(Records provided Opens)

(** * location-fetcher: the tiled fetcher and the location data handler

    A shallow embedding of [services/fetcher.py] (class [OverpassFetcher]),
    [services/data_handler.py] (class [LocationDataHandler]) and the
    [analyze_example] entry point of [main.py].

    Conventions of the embedding:
    - a Python value that came out of [json.load] is a [json] tree; a dict is
      an association list in insertion order, its keys distinct;
    - a raised exception is the left injection of [res]; code that touches
      the disk, the network or the clock is a state transformer [prog];
    - the [json] module itself is not part of the program: decoding and
      parsing a text, and [json.dumps], are the section variables
      [json_parse] and [json_dumps];
    - a directory is the sequence of its regular files, in the order in which
      the operating system enumerates them, file names being plain names;
    - [print] and the [tqdm] progress bar only produce console text and are
      left out. *)

From stdpp Require Import gmap strings list pretty.
From Stdlib Require Import ZArith Lia.

(** ** Exceptions *)

Inductive exn : Type :=
| FileNotFoundError (msg : string)
| JSONDecodeError
| UnicodeDecodeError
| KeyError (key : string)
| TypeError
| AttributeError (attr : string)
| ValueError (msg : string)
| RequestException (kind : string).

(** [except requests.exceptions.RequestException] *)
Definition isinstance_RequestException (e : exn) : bool :=
  match e with RequestException _ => true | _ => false end.

(** [except json.JSONDecodeError] *)
Definition isinstance_JSONDecodeError (e : exn) : bool :=
  match e with JSONDecodeError => true | _ => false end.

(** [except Exception]: every exception of the model is an [Exception]. *)
Definition isinstance_Exception (e : exn) : bool := true.

Abbreviation res := (sum exn).

Definition bindR {A B : Type} (m : res A) (k : A → res B) : res B :=
  match m with
  | inl e => inl e
  | inr a => k a
  end.

Notation "x <- m ;; k" := (bindR m (fun x => k))
  (at level 100, m at next level, right associativity,
   format "'[v' x  <-  m  ;;  '/' k ']'").

(** ** Values produced by [json.load] *)

#[warnings="-register-all"]
Inductive json : Type :=
| JNull
| JBool (b : bool)
| JInt (n : Z)
| JFloat (mantissa exponent : Z)   (* the float written mantissa * 10^exponent *)
| JStr (s : string)
| JArr (items : list json)
| JObj (fields : list (string * json)).

Fixpoint dict_lookup (key : string) (fields : list (string * json)) : option json :=
  match fields with
  | [] => None
  | (k, v) :: rest => if String.eqb key k then Some v else dict_lookup key rest
  end.

Definition is_substring (needle hay : string) : bool :=
  match String.index 0 needle hay with
  | Some _ => true
  | None => false
  end.

Definition json_is_str (key : string) (v : json) : bool :=
  match v with
  | JStr s => String.eqb key s
  | _ => false
  end.

(** [key in v], for a [str] key. *)
Definition py_contains (key : string) (v : json) : res bool :=
  match v with
  | JObj fields => inr (bool_decide (is_Some (dict_lookup key fields)))
  | JArr items => inr (existsb (json_is_str key) items)
  | JStr s => inr (is_substring key s)
  | _ => inl TypeError
  end.

(** [v[key]], for a [str] key. *)
Definition py_getitem (v : json) (key : string) : res json :=
  match v with
  | JObj fields =>
      match dict_lookup key fields with
      | Some x => inr x
      | None => inl (KeyError key)
      end
  | _ => inl TypeError
  end.

(** [v.get(key, default)]: only a dict has the method. *)
Definition py_get (v : json) (key : string) (default : json) : res json :=
  match v with
  | JObj fields =>
      match dict_lookup key fields with
      | Some x => inr x
      | None => inr default
      end
  | _ => inl (AttributeError "get")
  end.

(** [len(v)] *)
Definition py_len (v : json) : res Z :=
  match v with
  | JArr items => inr (Z.of_nat (length items))
  | JObj fields => inr (Z.of_nat (length fields))
  | JStr s => inr (Z.of_nat (String.length s))
  | _ => inl TypeError
  end.

(** The sequence [for x in v] runs over. *)
Definition py_iter (v : json) : res (list json) :=
  match v with
  | JArr items => inr items
  | JObj fields => inr (map (λ kv, JStr kv.1) fields)
  | JStr s => inr (map (λ c, JStr (String c EmptyString)) (String.list_ascii_of_string s))
  | _ => inl TypeError
  end.
(** * Manipulense backend: the segmenter and the analyzer of [utils.py]

    A shallow embedding of [preprocess_chat], [analyze_message] and
    [analyze_chat] together with the Python built-ins they rest on
    ([str.strip], [str.splitlines], [re.sub], the [in] test on strings, the
    module-level [random] generator, true division and [round]).

    Python strings are sequences of Unicode code points; a code point is a
    number in [N].  Dictionaries with string keys are [gmap string _].  The
    code draws its confidences from the generator of the [random] module:
    the functions that draw are written in a state monad over the state of
    that generator.  [str.lower] is the case mapping of the Python runtime
    and is a parameter of the analyzer.

    The development first gives the functions, then proves, in this order:
    properties of the string functions and of the backtracking matcher, the
    segmenter, rounding on doubles, the analyzer (labels, explanations,
    confidences, influence score) and the use of the generator across
    calls, and last evaluates the scenarios of the specification. *)

From stdpp Require Import base option list strings gmap.
From Stdlib Require Import ZArith NArith QArith Qround Qabs Qpower Lqa Lia.

Local Open Scope N_scope.
(** * Home: a tiny web framework for Ruff -- request dispatch pipeline

    A shallow embedding of [src/index.ts] (class [Server] and the helpers
    [findAndMerge] / [assign], in the version that knows gzipped static
    files) together with the properties stated for it.

    Conventions of the embedding:
    - JavaScript strings are [string]; the operations used by the source
      ([indexOf], [substr], [split], the regular expressions) are written
      out as functions on strings;
    - plain JavaScript objects used as dictionaries (the template cache,
      the response headers, the MIME table, the file system seen through
      [fs]) are [gmap]s keyed by strings;
    - exceptions are results of type [Exn];
    - the response object is a record that is passed along explicitly. *)

From Stdlib Require Import ZArith Ascii String DecimalString.
From stdpp Require Import base option list strings gmap.

Local Open Scope Z_scope.

(** ** JavaScript string primitives *)

Module Js.

(** The character [/]. *)
Definition slash : ascii := "/"%char.

(** [s.length] *)
Definition length (s : string) : nat := String.length s.

(** [s.substr(start)] for a non-negative [start]. *)
Fixpoint substr_from (s : string) (start : nat) {struct start} : string :=
  match start, s with
  | O, _ => s
  | S _, EmptyString => EmptyString
  | S n, String _ s' => substr_from s' n
  end.

(** The first [len] characters of [s]. *)
Fixpoint take (s : string) (len : nat) {struct len} : string :=
  match len, s with
  | O, _ => EmptyString
  | S _, EmptyString => EmptyString
  | S n, String c s' => String c (take s' n)
  end.

(** [s.substr(start, len)] for non-negative arguments. *)
Definition substr (s : string) (start len : nat) : string :=
  take (substr_from s start) len.

(** [s] begins with [p]. *)
Fixpoint starts_with (p s : string) : bool :=
  match p, s with
  | EmptyString, _ => true
  | String _ _, EmptyString => false
  | String a p', String b s' => if Ascii.eqb a b then starts_with p' s' else false
  end.

(** [s.indexOf(p)]: the least position at which [p] occurs in [s], or
    [-1].  [k] is the position of the head of [s] in the whole string. *)
Fixpoint indexOf_from (s p : string) (k : Z) : Z :=
  if starts_with p s then k
  else match s with
       | EmptyString => -1
       | String _ s' => indexOf_from s' p (k + 1)
       end.

Definition indexOf (s p : string) : Z := indexOf_from s p 0.

(** [/\/$/.test(s)]: the last character of [s] is a slash. *)
Fixpoint ends_with_slash (s : string) : bool :=
  match s with
  | EmptyString => false
  | String c EmptyString => Ascii.eqb c slash
  | String _ s' => ends_with_slash s'
  end.

(** [a === b] on strings. *)
Definition str_eq (a b : string) : bool := String.eqb a b.

End Js.

(** ** Values handled by the framework *)

(** Data a handler may return, and the data handed to a template. *)
#[warnings="-register-all"]
Inductive JSValue : Type :=
| JUndefined
| JNull
| JBool (b : bool)
| JNum (n : Z)
| JStr (s : string)
| JArr (items : list JSValue)
| JObj (fields : list (string * JSValue)).

(** The [ServerResponse] of the runtime, reduced to what the framework
    reads and writes. *)
Record ServerResponse : Type := mkResponse {
  _headerSent : bool;
  statusCode : Z;
  headers : gmap string string;
  body : string;
  finished : bool
}.

(** A response on which nothing was written yet. *)
Definition fresh_response : ServerResponse :=
  mkResponse false 200 ∅ "" false.

(** [res.setHeader(name, value)] *)
Definition setHeader (name value : string) (res : ServerResponse) : ServerResponse :=
  mkResponse (_headerSent res) (statusCode res) (<[name := value]> (headers res))
             (body res) (finished res).

(** [res.statusCode = code] *)
Definition setStatusCode (code : Z) (res : ServerResponse) : ServerResponse :=
  mkResponse (_headerSent res) code (headers res) (body res) (finished res).

(** [res.write(chunk)]: the header section goes out with the first chunk. *)
Definition write (chunk : string) (res : ServerResponse) : ServerResponse :=
  mkResponse true (statusCode res) (headers res) (body res +:+ chunk) (finished res).

(** [res.end()] *)
Definition end_ (res : ServerResponse) : ServerResponse :=
  mkResponse true (statusCode res) (headers res) (body res) true.

(** [abstract class Response { abstract applyTo(res): void }] *)
Record Response : Type := mkResponseObject {
  applyTo : ServerResponse → ServerResponse
}.

(** What can be thrown or be the reason of a rejection:
    [ExpectedError], its subclass [NotFoundError], or anything else. *)
Inductive Thrown : Type :=
| ExpectedError (message : string) (statusCode : Z)
| NotFoundError (message : string) (path : string)
| Untyped (detail : string).

Module Req.
(** [interface Request extends IncomingMessage { path; query }] *)
Record Request : Type := mk {
  method : string;
  path : string;
  query : gmap string string
}.
End Req.
Definition Request : Type := Req.Request.

(** A value that ends the dispatch: [Response | Object | void]. *)
Inductive Terminal : Type :=
| AResponse (r : Response)
| AValue (v : JSValue).

(** The value a middleware produces.  [TheRequest] is the request object
    itself ([result === req]), the sign for "not handled, try the next
    route". *)
Inductive Result : Type :=
| TheRequest
| Final (t : Terminal).

Inductive PromiseState : Type :=
| Fulfilled (v : Result)
| Rejected (reason : Thrown)
| Pending.

(** [Resolvable<T> = Promise<T> | T] *)
Inductive Resolvable : Type :=
| Plain (v : Result)
| APromise (p : PromiseState).

(** The effect of one call [route.middleware(req, res)]. *)
Inductive Invocation : Type :=
| Threw (error : Thrown)
| Returned (r : Resolvable).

(Records provided Closes)

> **Exercise description**
Return each line from the records that includes the word "system".

> **Exercise answer**
      the operating system enumerates them, file names being plain names;
      the response headers, the MIME table, the file system seen through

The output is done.